*** Opening STORED DATA ***

(** * Tax Intelligence front end: conversation and session-resilience layer

  A shallow embedding of the client-side core of the React front end:
  - [services/api.js]: the axios interceptors, [handleAPIError],
    [withRateLimit] and [withRetry];
  - [services/SessionContext.js], [services/AuthContext.js],
    [services/LanguageContext.js]: the three context providers;
  - [components/ChatInterface.js] and [components/MessageBubble.js]: the
    conversation state machine and the feedback buttons.

  React state is modelled by records, event handlers by functions from
  state to state, and the outside world (clock readings, timers, the
  answering service) by explicit arguments and traces. *)

From Stdlib Require Import ZArith List String Ascii Bool Lia.
Import ListNotations.

Set Implicit Arguments.

(** ** JavaScript strings *)

Module JS.

(** A JavaScript string is a sequence of UTF-16 code units. *)
Definition str : Type := list N.

(** String literals of the source that are plain ASCII. *)
Definition lit (s : string) : str :=
  List.map N_of_ascii (list_ascii_of_string s).

(** ECMAScript WhiteSpace and LineTerminator code points, the ones
    [String.prototype.trim] strips. *)
Definition isWhiteSpace (c : N) : bool :=
  ((9 <=? c) && (c <=? 13) ||
   (c =? 32) || (c =? 160) || (c =? 5760) ||
   ((8192 <=? c) && (c <=? 8202)) ||
   (c =? 8232) || (c =? 8233) || (c =? 8239) || (c =? 8287) ||
   (c =? 12288) || (c =? 65279))%N.

Fixpoint trimStart (s : str) : str :=
  match s with
  | [] => []
  | c :: s' => if isWhiteSpace c then trimStart s' else s
  end.

Definition trimEnd (s : str) : str := rev (trimStart (rev s)).

Definition trim (s : str) : str := trimEnd (trimStart s).

(** Truthiness of a string: only the empty string is falsy. *)
Definition truthy (s : str) : bool :=
  match s with [] => false | _ :: _ => true end.

(** [a || b] where [a] is a string. *)
Definition or (a b : str) : str := if truthy a then a else b.

(** [a || b] where [a] is a property that may be undefined. *)
Definition or_undef (a : option str) (b : str) : str :=
  match a with
  | Some s => or s b
  | None => b
  end.

(** [s.startsWith(p)] *)
Fixpoint startsWith (s p : str) : bool :=
  match p, s with
  | [], _ => true
  | _ :: _, [] => false
  | a :: p', b :: s' => (a =? b)%N && startsWith s' p'
  end.

(** The input holds nothing but white space (possibly nothing at all). *)
Definition blank (s : str) : Prop := Forall (fun c => isWhiteSpace c = true) s.

(** Outcome of evaluating an expression that may throw. *)
Inductive completion (A E : Type) : Type :=
| Return (a : A)
| Throw (e : E).
Arguments Return {A E} a.
Arguments Throw {A E} e.

End JS.

Notation "'js' s" := (JS.lit s%string) (at level 9, s at level 0, only parsing).

Arguments JS.lit : simpl never.

(** ** [services/api.js] *)

Module Api.

Local Open Scope Z_scope.

(** *** Failures of a request

    What axios rejects with: [error.response] is present when the server
    answered with a status outside 2xx, [error.request] when the request
    went out and nothing came back. *)

(** [error.response.data]: [null]/[undefined], or a value whose [message]
    property is a string or is missing. *)
Inductive ResponseData : Type :=
| NoData
| Data (message : option JS.str).

Record ErrorResponse : Type := {
  status : Z;
  data : ResponseData
}.

Record AxiosError : Type := {
  response : option ErrorResponse;
  request : bool;
  message : option JS.str
}.

Inductive Exception : Type := TypeError.

(** [data.message]: reading a property of [null]/[undefined] throws. *)
Definition data_message (d : ResponseData) : JS.completion (option JS.str) Exception :=
  match d with
  | NoData => JS.Throw TypeError
  | Data m => JS.Return m
  end.

(** *** [handleAPIError] *)

Definition handleAPIError (error : AxiosError) : JS.completion JS.str Exception :=
  match response error with
  | Some r =>
      let fromPayload (fallback : JS.str) :=
        match data_message (data r) with
        | JS.Return m => JS.Return (JS.or_undef m fallback)
        | JS.Throw e => JS.Throw e
        end in
      if status r =? 400 then
        fromPayload (js "Invalid request. Please check your input.")
      else if status r =? 401 then
        JS.Return (js "Authentication required. Please log in.")
      else if status r =? 403 then
        JS.Return (js "Access denied. You do not have permission to perform this action.")
      else if status r =? 404 then
        JS.Return (js "The requested resource was not found.")
      else if status r =? 429 then
        JS.Return (js "Too many requests. Please wait a moment and try again.")
      else if status r =? 500 then
        JS.Return (js "Server error. Please try again later.")
      else
        fromPayload (js "An unexpected error occurred.")
  | None =>
      if request error then
        JS.Return (js "Network error. Please check your connection and try again.")
      else
        JS.Return (JS.or_undef (message error) (js "An unexpected error occurred."))
  end.

(** The statuses that [handleAPIError] answers with a fixed sentence. *)
Definition fixed_message (s : Z) : option JS.str :=
  if s =? 401 then Some (js "Authentication required. Please log in.")
  else if s =? 403 then
    Some (js "Access denied. You do not have permission to perform this action.")
  else if s =? 404 then Some (js "The requested resource was not found.")
  else if s =? 429 then
    Some (js "Too many requests. Please wait a moment and try again.")
  else None.

(** The sentence used when the payload carries no message. *)
Definition generic_message (s : Z) : JS.str :=
  if s =? 400 then js "Invalid request. Please check your input."
  else js "An unexpected error occurred.".

Definition is4xx (s : Z) : bool := (400 <=? s) && (s <? 500).

(** *** [withRetry] *)

(** [error.response?.status >= 400 && error.response?.status < 500]; a
    failure without a response compares [undefined] and is not a client
    error. *)
Definition isClientError (error : AxiosError) : bool :=
  match response error with
  | Some r => (400 <=? status r) && (status r <? 500)
  | None => false
  end.

Definition isServerError (error : AxiosError) : bool :=
  match response error with
  | Some r => (500 <=? status r) && (status r <? 600)
  | None => false
  end.

Section WithRetry.

(** The world the wrapped call runs in, and the value it resolves with. *)
Variables W R : Type.

(** [await apiCall(...args)]: resolves with a value or rejects. *)
Variable apiCall : W -> (R + AxiosError) * W.

(** [await new Promise(resolve => setTimeout(resolve, ms))] *)
Variable setTimeout : Z -> W -> W.

Variables maxRetries delay : Z.

(** The [for] loop, entered with [attempt] and [remaining] iterations to
    go; it ends by returning a value or by throwing. The thrown value is
    [lastError], which is still [undefined] ([None]) when the loop body
    never ran. *)
Fixpoint retryLoop (remaining : nat) (attempt : Z) (lastError : option AxiosError)
  (w : W) : (R + option AxiosError) * W :=
  match remaining with
  | O => (inr lastError, w)
  | S remaining' =>
      match apiCall w with
      | (inl r, w1) => (inl r, w1)
      | (inr error, w1) =>
          if isClientError error then (inr (Some error), w1)
          else
            let w2 :=
              if attempt <? maxRetries
              then setTimeout (delay * 2 ^ (attempt - 1)) w1
              else w1 in
            retryLoop remaining' (attempt + 1) (Some error) w2
      end
  end.

(** [for (let attempt = 1; attempt <= maxRetries; attempt++)] runs
    [maxRetries] times, and not at all when [maxRetries < 1]. *)
Definition withRetry (w : W) : (R + option AxiosError) * W :=
  retryLoop (Z.to_nat maxRetries) 1 None w.

End WithRetry.

(** A world for observing the wrapper: the wrapped call answers its
    [k]-th invocation (counted from 0) with [script k]; every invocation
    and every timer is written to a timeline. *)
Inductive Effect : Type :=
| Invoked (k : nat)
| Waited (ms : Z).

Record Net : Type := {
  invocations : nat;
  timeline : list Effect
}.

Definition idle : Net := {| invocations := 0; timeline := [] |}.

Definition scripted (R : Type) (script : nat -> R + AxiosError) (w : Net)
  : (R + AxiosError) * Net :=
  (script (invocations w),
   {| invocations := S (invocations w);
      timeline := timeline w ++ [Invoked (invocations w)] |}).

Definition timer (ms : Z) (w : Net) : Net :=
  {| invocations := invocations w; timeline := timeline w ++ [Waited ms] |}.

(** Seen from world [w], the next [n] invocations fail, none of them
    with a client error. *)
Definition failing (R : Type) (script : nat -> R + AxiosError) (w : Net) (n : nat)
  : Prop :=
  forall k, (k < n)%nat ->
    exists e, script (invocations w + k)%nat = inr e /\ isClientError e = false.

(** The delays of a timeline, in order. *)
Fixpoint waits (t : list Effect) : list Z :=
  match t with
  | [] => []
  | Waited ms :: t' => ms :: waits t'
  | Invoked _ :: t' => waits t'
  end.

(** [n] attempts, the first being attempt number [attempt] and the
    [k]-th invocation: a timer of [delay * 2^(attempt-1)] follows each
    attempt but the last. *)
Fixpoint backoff (delay : Z) (k : nat) (attempt : Z) (n : nat) : list Effect :=
  match n with
  | O => []
  | S n' =>
      Invoked k ::
      match n' with
      | O => []
      | S _ => Waited (delay * 2 ^ (attempt - 1)) :: backoff delay (S k) (attempt + 1) n'
      end
  end.

(** *** [withRateLimit] *)

(** The closure of one wrapped function. [lastCall] is its variable of
    that name. Every call through the wrapper has an identifier; [waiting]
    holds the calls suspended at the [await], each with the time its timer
    is due, and [started] the calls handed to [apiCall], each with the
    clock reading stored in [lastCall] just before. *)
Record Limiter : Type := {
  lastCall : Z;
  waiting : list (nat * Z);
  started : list (nat * Z)
}.

(** [let lastCall = 0] *)
Definition fresh : Limiter := {| lastCall := 0; waiting := []; started := [] |}.

Definition isWaiting (id : nat) (l : Limiter) : bool :=
  existsb (fun c => Nat.eqb (fst c) id) (waiting l).

(** [lastCall = Date.now(); return apiCall(...args)], with [Date.now()]
    reading [t]. *)
Definition proceed (id : nat) (t : Z) (l : Limiter) : Limiter :=
  {| lastCall := t;
     waiting := filter (fun c => negb (Nat.eqb (fst c) id)) (waiting l);
     started := started l ++ [(id, t)] |}.

(** A call through the wrapper, up to its first suspension. [now] is
    the reading of the first [Date.now()], [now'] the reading of the second
    one, taken at once when the call is not delayed. A delayed call sets a
    timer of [delay - timeSinceLastCall], due at
    [now + (delay - timeSinceLastCall)]. *)
Definition invoke (delay : Z) (id : nat) (now now' : Z) (l : Limiter) : Limiter :=
  let timeSinceLastCall := now - lastCall l in
  if timeSinceLastCall <? delay then
    {| lastCall := lastCall l;
       waiting := waiting l ++ [(id, now + (delay - timeSinceLastCall))];
       started := started l |}
  else proceed id now' l.

(** The timer of a waiting call fires and the call resumes after its
    [await], [Date.now()] reading [t]. *)
Definition resume (id : nat) (t : Z) (l : Limiter) : Limiter :=
  if isWaiting id l then proceed id t l else l.

(** When the timer of call [id] is due, if it is waiting. *)
Definition due (id : nat) (l : Limiter) : option Z :=
  match find (fun c => Nat.eqb (fst c) id) (waiting l) with
  | Some c => Some (snd c)
  | None => None
  end.

(** A timer never fires before it is due. *)
Definition firesOnTime (id : nat) (t : Z) (l : Limiter) : Prop :=
  match due id l with
  | Some d => d <= t
  | None => True
  end.

(** *** The interceptors *)

(** [localStorage]: string keys to string values. *)
Definition Storage : Type := list (JS.str * JS.str).

Definition sameKey (k : JS.str) (e : JS.str * JS.str) : bool :=
  if list_eq_dec N.eq_dec (fst e) k then true else false.

Definition getItem (k : JS.str) (s : Storage) : option JS.str :=
  match find (sameKey k) s with
  | Some e => Some (snd e)
  | None => None
  end.

Definition removeItem (k : JS.str) (s : Storage) : Storage :=
  filter (fun e => negb (sameKey k e)) s.

Definition setItem (k v : JS.str) (s : Storage) : Storage :=
  (k, v) :: removeItem k s.

Definition tokenKey : JS.str := js "tax-intelligence-token".

(** The part of the browser the interceptors touch. [loads] counts the
    page loads caused by assigning [window.location.href]. *)
Record Browser : Type := {
  localStorage : Storage;
  pathname : JS.str;
  loads : nat
}.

*** Closing STORED DATA ***

- [TASK STATEMENT]:
Which lines of the records above contain the word "remaining"? Report each one.

- [RESPONSE AREA]:
(** The [for] loop, entered with [attempt] and [remaining] iterations to
Fixpoint retryLoop (remaining : nat) (attempt : Z) (lastError : option AxiosError)
  match remaining with
  | S remaining' =>
            retryLoop remaining' (attempt + 1) (Some error) w2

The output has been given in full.